Angels in America Part One: Millennium Approachescontinues through May 28 at the Bath House Cultural Center, 972-943-8915.
Tony Kushner's Pulitzer-winning drama comes in two lengthy halves. Part One: Millennium Approaches is now onstage at the Bath House Cultural Center in a stripped-down and respectably, though not impressively, acted production by the Risk Theater Initiative. Part Two: Perestroika is on their schedule for 2007.
Angels takes itself and its subjects with deadly seriousness. Among the many themes: the Reagan era and the beginning of the AIDS crisis of the 1980s; ethnic intolerance; moral ambiguity; the meaning of fatherhood; the meaning of freedom; religion; marital infidelity; the afterlife.
The overlapping story lines can barely surface under the weight of a three-hour civics lesson. A young, married Mormon lawyer named Joe Pitt (David Plunkett at the performance reviewed; he alternates with Jack Birdwell) is forced out of the closet by a gay coworker (Chad Gowan Spear) whose boyish lover (Nate Dendy) is dying. Joe's wife, Harper (Jessica Wiggers), lives in denial about her marriage problems, popping tranquilizers and dreaming of Antarctica, where she communes with a mysterious "travel agent" (Cedric Neal).

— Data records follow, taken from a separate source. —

Lemma split_frame cur d rest :
  no_newline d = true →
  split_frames cur (d +:+ newline +:+ newline +:+ rest) = (String.rev cur +:+ d) :: split_frames "" rest.
Proof.
  revert cur. induction d as [|a d IH]; intros cur Hd.
  - cbn. by rewrite app_nil_r_str.
  - unfold no_newline in Hd. rewrite str_all_cons in Hd. apply andb_true_iff in Hd as [Ha Hd].
    specialize (IH (String a cur) Hd).
    change (String a d +:+ newline +:+ newline +:+ rest) with (String a (d +:+ newline +:+ newline +:+ rest)).
    destruct (d +:+ newline +:+ newline +:+ rest) as [|b t] eqn:E; [by destruct d|].
    apply negb_true_iff in Ha. rewrite split_frames_cons, Ha. cbn [andb]. rewrite IH.
    f_equal. unfold String.rev. simpl. rewrite !rev_app_acc, !app_assoc_str. done.
Qed.

Lemma client_reads ds :
  Forall (λ d, no_newline d = true) ds → client_data (frames ds) = ds.
Proof.
  unfold client_data. induction 1 as [|d ds Hd _ IH]; [done|].
  assert (frames (d :: ds) = ("data: " +:+ d) +:+ newline +:+ newline +:+ frames ds) as ->.
  { change (frames (d :: ds)) with (sse d +:+ frames ds). unfold sse. by rewrite !app_assoc_str. }
  rewrite split_frame by (unfold no_newline in *; by rewrite str_all_app, Hd).
  cbn [omap list_omap]. change (String.rev "" +:+ ?x) with x.
  rewrite (proj2 (CutPrefix_Some "data: " _ d) eq_refl). f_equal. exact IH.
Qed.

(** Nothing sent yet, or a 200 with the present headers. *)
Definition ok200 (w : Writer) : Prop := w_sent w = None ∨ w_sent w = Some (200, w_hdr w).

Lemma ok200_response w : ok200 w → response w = (200, w_hdr w, w_body w).
Proof. unfold response. by intros [-> | ->]. Qed.

Lemma ok200_frame w b :
  ok200 w → let w' := wstep (wstep w (OWrite b)) OFlush in
  ok200 w' ∧ w_hdr w' = w_hdr w ∧ w_body w' = w_body w +:+ b.
Proof.
  intros Hw. cbn. unfold write_header, ok200. destruct Hw as [Hw|Hw]; rewrite Hw; cbn; rewrite ?Hw; cbn; auto.
Qed.

Lemma stream_loop_body name evts o w :
  ok200 w →
  let w' := wrun w (stream_loop marshal name evts o).1 in
  ok200 w' ∧ w_hdr w' = w_hdr w ∧ w_body w' = w_body w +:+ frames (forwarded evts).
Proof.
  revert o w. induction evts as [|evt evts IH]; intros o w Hs.
  { simpl. by rewrite app_nil_r_str. }
  simpl. destruct (Err evt); [by rewrite app_nil_r_str|].
  destruct (marshal (Chunk evt)) as [data|]; [|by rewrite app_nil_r_str].
  destruct (stream_loop marshal name evts o) as [ops o'] eqn:El.
  destruct (ok200_frame w (sse data) Hs) as (Hok&Hh&Hb).
  destruct (IH o _ Hok) as (Hok'&Hh'&Hb'). rewrite El in *. cbn [fst] in *.
  change (wrun w (OWrite (sse data) :: OFlush :: ops)) with
    (wrun (wstep (wstep w (OWrite (sse data))) OFlush) ops).
  split; [done|]. split; [congruence|]. rewrite Hb', Hb, app_assoc_str. done.
Qed.

Lemma frames_app ds es : frames (ds ++ es) = frames ds +:+ frames es.
Proof. induction ds as [|d ds IH]; [done|]. simpl frames. unfold frames in *. simpl. by rewrite IH, app_assoc_str. Qed.

Lemma wrun_sets w ops :
  Forall (λ op, ∃ k v, op = OSet k v) ops →
  w_sent (wrun w ops) = w_sent w ∧ w_body (wrun w ops) = w_body w.
Proof.
  intros Hall. revert w. induction Hall as [|op ops (k&v&->) _ IH]; intros w; [done|].
  change (wrun w (OSet k v :: ops)) with (wrun (wstep w (OSet k v)) ops). by destruct (IH (wstep w (OSet k v))).
Qed.

Definition stream_headers (d : Decision) : list WOp :=
  [OSet "Content-Type" "text/event-stream"; OSet "Cache-Control" "no-cache";
   OSet "Connection" "keep-alive"] ++ setRoutingHeaders d.

(** The answer to an opened stream. *)
Lemma handleStream_ok (cancelled : bool) (p : P) (req : ChatCompletionRequest) (d : Decision)
    (o : Obs) (s s' : S) (evts : list StreamEvent) :
  gw_Stream p req s = (ROk evts, s') →
  ∃ ops o', handleStream encode marshal true cancelled p req d o s = (Done ops, o', s') ∧
    serve_ops ops = (200, w_hdr (wrun new_writer (stream_headers d)),
                     frames (forwarded evts ++ (if cancelled then [] else ["[DONE]"]))).
Proof.
  intros Hopen. unfold handleStream. rewrite Hopen. simpl negb. cbv iota. fold (stream_headers d).
  destruct (stream_loop marshal (gw_Name p) evts o) as [ops o'] eqn:El. do 2 eexists. split; [reflexivity|].
  unfold serve_ops. rewrite wrun_app. set (w1 := wrun new_writer (stream_headers d)).
  destruct (wrun_sets new_writer (stream_headers d)) as [Hs Hb].
  { apply Forall_app; split; [repeat constructor; eauto|apply routing_headers_sets]. }
  fold w1 in Hs, Hb. destruct (stream_loop_body (gw_Name p) evts o w1) as (Hok&Hh&Hbody).
  { left. by rewrite Hs. }
  rewrite El in *. cbn [fst] in *. rewrite wrun_app, frames_app. rewrite Hb in Hbody.
  destruct cancelled; [rewrite app_nil_r_str; change (wrun ?w []) with w; rewrite ok200_response by done; by rewrite Hh, Hbody|].
  destruct (ok200_frame _ (sse "[DONE]") Hok) as (Hok2&Hh2&Hb2).
  change (wrun ?w [?a; ?b]) with (wstep (wstep w a) b). rewrite ok200_response by done.
  rewrite Hh2, Hb2, Hh, Hbody. reflexivity.
Qed.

Meanwhile, Roy Cohn (Rick Espaillat), the real-life New York lawyer who lived a double life as right-wing homophobe by day and profligate homosexual by night, succumbs to AIDS without ever admitting how he got it. On his deathbed he's confronted by the ghost of Ethel Rosenberg (Midge Verhein), the American Communist executed with husband Julius for spying, thanks to vigorous prosecution by Cohn.
Think West Wing is verbose? Angels in America suffers from galloping logorrhea, forcing its actors to speed-talk huge chunks of dialogue. If the Risk Theater cast didn't say their lines at the rate of tobacco auctioneers, we'd all still be sitting there.
For three acts (two intermissions), Angels flaps its gums and its wings at social issues and casts a halo glow around its gay males. Kushner so insistently tells the audience what to think that it leaves little for the viewer to do except sit back and wonder when the pushy polemics will stop. It's hard to care about any of the characters, so leaden is the subject matter and pretentious the presentation. I was sorry to see the hateful Cohn figure die, if only because he has the best lines and Espaillat gives the most impassioned and colorful performance in an otherwise bland ensemble.
On Broadway, Angels in America won Tonys. The HBO version starring Meryl Streep and Mary Louise Parker won Emmys. But Part One, at least the way Risk Theater's doing it, just didn't win me over.